• **About this task**
In the material below, find every line with "drop" and pull it out.
Records for this task Block Start
Arguments Returns {A} a.
Arguments Panics {A} p.

(** [len(s)] of a slice. *)
Definition len {A : Type} (s : list A) : Z := Z.of_nat (length s).

(** The index expression [s[i]]: Go panics outside [0, len(s)). *)
Definition slice_at {A : Type} (s : list A) (i : Z) : run A :=
  if (i <? 0) || (len s <=? i) then Panics IndexOutOfRange
  else match s !! Z.to_nat i with
       | Some a => Returns a
       | None => Panics IndexOutOfRange
       end.

(** ** The storage representation, [dbstore.Dump] *)

Module dbstore.

(** Modelled from the spec: the declaration of [dbstore.Dump] is not part
    of the file; the fields are the ones [AddUpload] reads, which are the
    attributes of an upload listed in the data model (identifier, commit,
    root, visibility flag, lifecycle timestamps, processing state, retry
    counters, repository id and name, indexer name and version, optional
    associated index).  Optional attributes are pointers, hence options. *)
Record Dump : Type := mkDump {
  ID : Z;
  Commit : string;
  Root : string;
  VisibleAtTip : bool;
  UploadedAt : Time;
  State : string;
  FailureMessage : option string;
  StartedAt : option Time;
  FinishedAt : option Time;
  ProcessAfter : option Time;
  NumResets : Z;
  NumFailures : Z;
  RepositoryID : Z;
  RepositoryName : string;
  Indexer : string;
  IndexerVersion : string;
  AssociatedIndexID : option Z
}.

(** The zero value [dbstore.Dump{}]. *)
Definition zero : Dump :=
  mkDump 0 EmptyString EmptyString false 0 EmptyString None None None None 0 0 0
    EmptyString EmptyString EmptyString None.

End dbstore.

(** ** The cached representation, [shared.Dump] *)

Module shared.
(* ===== verification/Slice.v ===== *)
(** * Slices and the memory primitives below them

    Models gutil/strings/fastmem.h ([memeq], [fastmemcmp_inlined],
    [MemoryDifferencePos]) in [Module Fastmem] and util/slice.h, util/slice.cc
    in [Module Slice].  A pointer is the list of bytes readable from it on, so
    a load past the end of that list is [UB]; a [Slice] is the list of its
    bytes.  The word-at-a-time routines are proved equal to their byte-wise
    references, and [Slice::compare] to the lexicographic order. *)

From S2P Require Import Prelude.

Module Fastmem.

(** [UNALIGNED_LOAD64] / [UNALIGNED_LOAD32]: a little-endian load of [w] bytes. *)
Definition load (w : nat) (a : bytes) : outcome Z :=
  if decide (w ≤ length a)%nat then Ok (be_value (rev (take w a))) else UB.

(** [*a] *)
Definition load8 (a : bytes) : outcome Z :=
  match a with x :: _ => Ok x | [] => UB end.

(** libc [memcmp] on the first [n] bytes; only the sign of its result is
    specified. *)
Definition memcmp (a b : bytes) (n : nat) : outcome comparison :=
  if decide (n ≤ length a ∧ n ≤ length b)%nat
  then Ok (bytes_compare (take n a) (take n b)) else UB.

(** [while (a + 8 <= limit && LOAD64(a) == LOAD64(b)) a += 8, b += 8]; the
    result is the two pointers and the bytes left up to the limit. *)
Fixpoint skip64 (fuel : nat) (a b : bytes) (n : nat) : outcome (bytes * bytes * nat) :=
  match fuel with
  | O => Ok (a, b, n)
  | S fuel =>
      if decide (8 ≤ n)%nat then
        let! x := load 8 a in
        let! y := load 8 b in
        if x =? y then skip64 fuel (drop 8 a) (drop 8 b) (n - 8) else Ok (a, b, n)
      else Ok (a, b, n)
  end.

(** [if (a + 4 <= limit && LOAD32(a) == LOAD32(b)) a += 4, b += 4]. *)
Definition skip32 (a b : bytes) (n : nat) : outcome (bytes * bytes * nat) :=
  if decide (4 ≤ n)%nat then
    let! x := load 4 a in
    let! y := load 4 b in
    if x =? y then Ok (drop 4 a, drop 4 b, (n - 4)%nat) else Ok (a, b, n)
  else Ok (a, b, n).

(** [while (a < limit) { d = *a++ - *b++; if (d) return d; } return 0]. *)
Fixpoint cmp_tail (a b : bytes) (n : nat) : outcome comparison :=
  match n with
  | O => Ok Eq
  | S n =>
      let! x := load8 a in
      let! y := load8 b in
      match x - y ?= 0 with Eq => cmp_tail (drop 1 a) (drop 1 b) n | c => Ok c end
  end.
Lemma decode_unsigned_small n u rest :
  1 <= n <= 8 → 0 <= u < 2 ^ (7 * n) →
  FastDecodeUnsignedVarInt
    ([u8 (Z.lor (Z.lnot (Z.shiftl 1 (9 - n) - 1)) (Z.shiftr u (8 * (n - 1))))]
       ++ be_bytes (Z.to_nat (n - 1)) u ++ rest) = Ok (u, n).
Proof.
  intros Hn Hu. assert (0 <= Z.shiftr u (8 * (n - 1)) < 2 ^ (8 - n)) as Hx.
  { rewrite Z.shiftr_div_pow2 by lia. split; [apply Z.div_pos; lia|].
    apply Z.div_lt_upper_bound; [lia|]. rewrite <- Z.pow_add_r by lia.
    replace (8 * (n - 1) + (8 - n)) with (7 * n) by lia. lia. }
  assert (2 ^ (9 - n) = 2 * 2 ^ (8 - n)) as E9
    by (rewrite <- Z.pow_succ_r by lia; f_equal; lia).
  pose proof (Z.pow_le_mono_r 2 (8 - n) 7).
  rewrite head_byte, Z.mod_small by lia. set (b := 2 ^ 8 - _ + _).
  unfold FastDecodeUnsignedVarInt. cbn [app].
  rewrite (size_table b n) by (unfold b; lia). set (src := b :: _).
  assert (Z.of_nat (length src) = n + Z.of_nat (length rest)) as Hl.
  { unfold src. rewrite length_cons, length_app, length_be_bytes. lia. }
  rewrite Hl, (proj2 (Z.ltb_ge _ _)), (proj2 (Z.eqb_neq n 9)) by lia.
  assert (Z.land b (2 ^ (8 - n) - 1) = Z.shiftr u (8 * (n - 1))) as Eb.
  { rewrite land_ones_mod by lia. symmetry.
    apply (Z.mod_unique_pos _ _ (2 ^ n - 2)); [done|].
    unfold b. rewrite E9. assert (2 ^ 8 = 2 ^ (8 - n) * 2 ^ n) as ->
      by (rewrite <- Z.pow_add_r by lia; f_equal; lia). lia. }
  destruct (Z.eqb_spec n 1) as [->|].
  - change 127 with (2 ^ (8 - 1) - 1). rewrite Eb. by rewrite Z.shiftr_0_r.
  - rewrite Z.shiftl_1_l, Eb. do 2 f_equal.
    erewrite (unsigned_tail_be src [b] rest 1 n u); try done; try lia.
    + rewrite Z.shiftr_div_pow2 by lia. pose proof (Z.div_mod u (2 ^ (8 * (n - 1)))).
      pose proof (Z.pow_le_mono_r 2 (7 * n) 64). rewrite u64_small; unfold is_u64; lia.
    + unfold is_u64. pose proof (Z.pow_le_mono_r 2 (8 - n) 64). lia.
Qed.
Records for this task Block End
• **Solution to this problem**
        if x =? y then skip64 fuel (drop 8 a) (drop 8 b) (n - 8) else Ok (a, b, n)
    if x =? y then Ok (drop 4 a, drop 4 b, (n - 4)%nat) else Ok (a, b, n)
      match x - y ?= 0 with Eq => cmp_tail (drop 1 a) (drop 1 b) n | c => Ok c end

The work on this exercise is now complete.